I recently interviewed a good friend about the state of the music industry. Something came up in our chat while recording last nights episode that I wanted to expand upon here – something that affects our livelihoods, and will impact music industry folk more than any other one concept. The thing that makes us all weirdos and deranged rather than just another important part of society. I’m talking of course, about the devaluation of music and the way it may be making our music scene change forever.
This is a trend we’ve seen happening for years, but that has been accelerated in recent times – largely due to the rise of the MP3. Now that music has no real physical format and can’t manifest itself in a physical reality, outside of a concert, it’s a lot harder to make the average person want to buy an album. After all, since most people don’t really care about liner notes, one of the last reasons to buy a CD, there is little to no reason to own a physical product. In a way it makes sense that people don’t value music anymore, it’s something we all have constant access to with Spotify, Youtube and other services of that ilk. And that’s fine, in fact I prefer it that way – I don’t really like going through my CD collection to find an album and I’m sure you don’t either – especially when the internet is so readily available.
Of course, I’m not going to blame the rise of the internet exclusively for the devaluation of music. Why, legendary composer John Phillip Sousa was the Taylor Swift or Lars Ulrich of his day, famous for getting upset and thinking that gramophones were going to devalue live music! Of course – it ended up being quite the opposite and was key to bringing us to where we are in the industry today, but that doesn’t mean his point wasn’t valid. Sousa was predicting a larger trend where music (And art in general) has gradually been losing its value as something special over the last hundred years. As music programs in schools get cut and music becomes increasingly diverse we’re only going to see this breaking down even further.
One thing that my friend Nate Carson, head of Nanotear Booking, brings up is that with rock music is that you are generally marketing to a primarily young white male audience. By being someone who puts on shows for a living he understands the type of people who come to his concerts. Is this his fault? No. It’s the product of our society shaping our musical tastes based on our individual cultures – and again, that’s fine. But you need to be aware of it. Almost any musical movement has, in an objective sense, only a very small potential demographic.
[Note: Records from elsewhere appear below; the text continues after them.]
(* ===== verification/Inductions.v ===== *)
(** Inductions of new members ([contracts/eden/src/inductions.cpp],
    [contracts/eden/include/inductions.hpp]): the invitation, its endorsements
    by the inviter and the witnesses, and the clean-up of expired ones. *)
From S2P Require Import Prelude Name Time MultiIndex Binary Host Globals Events Encrypt Nft Accounts.
Open Scope string_scope.
Open Scope list_scope.
Open Scope Z_scope.

Module Inductions.

Record new_member_profile : Type := mk_profile {
  name : string; img : string; bio : string; social : string; attributions : string }.
Definition empty_profile : new_member_profile := mk_profile "" "" "" "" "".

Record induction : Type := mk_induction {
  id : Z; inviter : Z; invitee : Z; endorsements : Z; created_at : Z; video : string;
  profile : new_member_profile }.
#[global] Instance set_endorsements : Setter endorsements := fun f r =>
  mk_induction (id r) (inviter r) (invitee r) (f (endorsements r)) (created_at r) (video r) (profile r).
#[global] Instance set_created_at : Setter created_at := fun f r =>
  mk_induction (id r) (inviter r) (invitee r) (endorsements r) (f (created_at r)) (video r) (profile r).
#[global] Instance set_video : Setter video := fun f r =>
  mk_induction (id r) (inviter r) (invitee r) (endorsements r) (created_at r) (f (video r)) (profile r).
#[global] Instance set_profile : Setter profile := fun f r =>
  mk_induction (id r) (inviter r) (invitee r) (endorsements r) (created_at r) (video r) (f (profile r)).

(** [combine_names] *)
Definition combine_names (a b : Z) : Z := Z.lor (Z.shiftl a 64) b.
Definition get_invitee_inviter (r : induction) : Z := combine_names (invitee r) (inviter r).
Definition get_inviter_invitee (r : induction) : Z := combine_names (inviter r) (invitee r).
Definition get_created_key (r : induction) : Z := created_at r.

Record endorsement : Type := mk_endorsement {
  eid : Z; e_inviter : Z; e_invitee : Z; endorser : Z; induction_id : Z; endorsed : bool }.
#[global] Instance set_endorser : Setter endorser := fun f r =>
  mk_endorsement (eid r) (e_inviter r) (e_invitee r) (f (endorser r)) (induction_id r) (endorsed r).
#[global] Instance set_endorsed : Setter endorsed := fun f r =>
  mk_endorsement (eid r) (e_inviter r) (e_invitee r) (endorser r) (induction_id r) (f (endorsed r)).
Definition endorser_key (endorser id : Z) : Z := Z.lor (Z.shiftl endorser 64) id.
Definition get_endorser_key (r : endorsement) : Z := endorser_key (endorser r) (induction_id r).

Record endorsed_induction : Type := mk_endorsed { ei_invitee : Z; ei_induction_id : Z }.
It is perhaps because we are marketing to the smallest slice of pie of the smallest slice of pie that music is devalued.
So what does this mean for you as a starving artist? Well asides from proof that you probably don’t need to be selling CD’s anymore, (In the words of the legendary Max Cavalera, “A CD is like a business card these days”) it also suggests that people need to be given new reasons to appreciate your art. That’s what makes a band like Pomplamoose so interesting to me. Rather than just being a mediocre indie rock band, they’ve been able to craft an entire social movement around there band giving them strong brand recognition. In many ways – they have been able to harness the millennial ideology and craft a unique place in the scene.
As bleak as this might sound, it’s no longer about the music. Entertainment has reached a level of multimedia complexity that it now demands more than that. The biggest bands, like Metallica and U2 have started to realize this and are really branching off in new directions, and for good reason! Radio play has no relation to album sales these days, after all, album sales bring you virtually no money, and so we have to ask, holy shit, what’s going on, are we totally lost? Has the whole world gone crazy? It seems to me at least that we need to start rethinking about how we brand bands – because they are no longer musicians, they are artists.
This is both an extremely liberating and extremely intimidating process. There’s a reason that Pink Floyd are considered great and why Roger Waters The Wall tour has been such a success – the band has been able to use multimedia content to appeal to a broader segment of the population. Obviously you’re probably not going to have the production value to pull that kind of thing off, but it’s important to remember that a band like Ghoul have been able to do something truly special and elaborate with a very DIY mindset. Of course – your stage performance doesn’t need to be elaborate – that’s merely an obvious example of how you can make your work cross into a multimedia platform. What I’m trying to say is that we need to be flexible and ready to create art that resonates because it crosses platforms and allows the common fan to connect on multiple levels.
We’re already seeing this start to happen and people are beginning to crack. They see that there is no real way around it – for the common young person being a band alone isn’t going to cut it – and neither will a social media presence, although both of those things help. Instead you need to emulate someone like Ghost, who use a distinct aesthetic and whirlwind of productivity to help to establish themselves as icons. As the music world becomes even more cutthroat you need to stand out more than ever. In an increasingly multimedia world – wouldn’t it thus make a lot of sense to go out and make your art multimedia as well?
So essentially, what I’m trying to say is that the devaluation of music is forcing us all to expand our work. No longer is it okay to just be a musician, you need to be aware that if you want your band to be serious you need to be an artist. As challenging as it may seem we are at a very exciting time when the art we can make has no more boundaries and we can now build up to something epic in scale and truly magical. As hard as things might seem right now, I for one am very excited with the changing state of the industry and as soon as you can accept that music, for better or for worse, has no more value, the sooner we can all grow, together.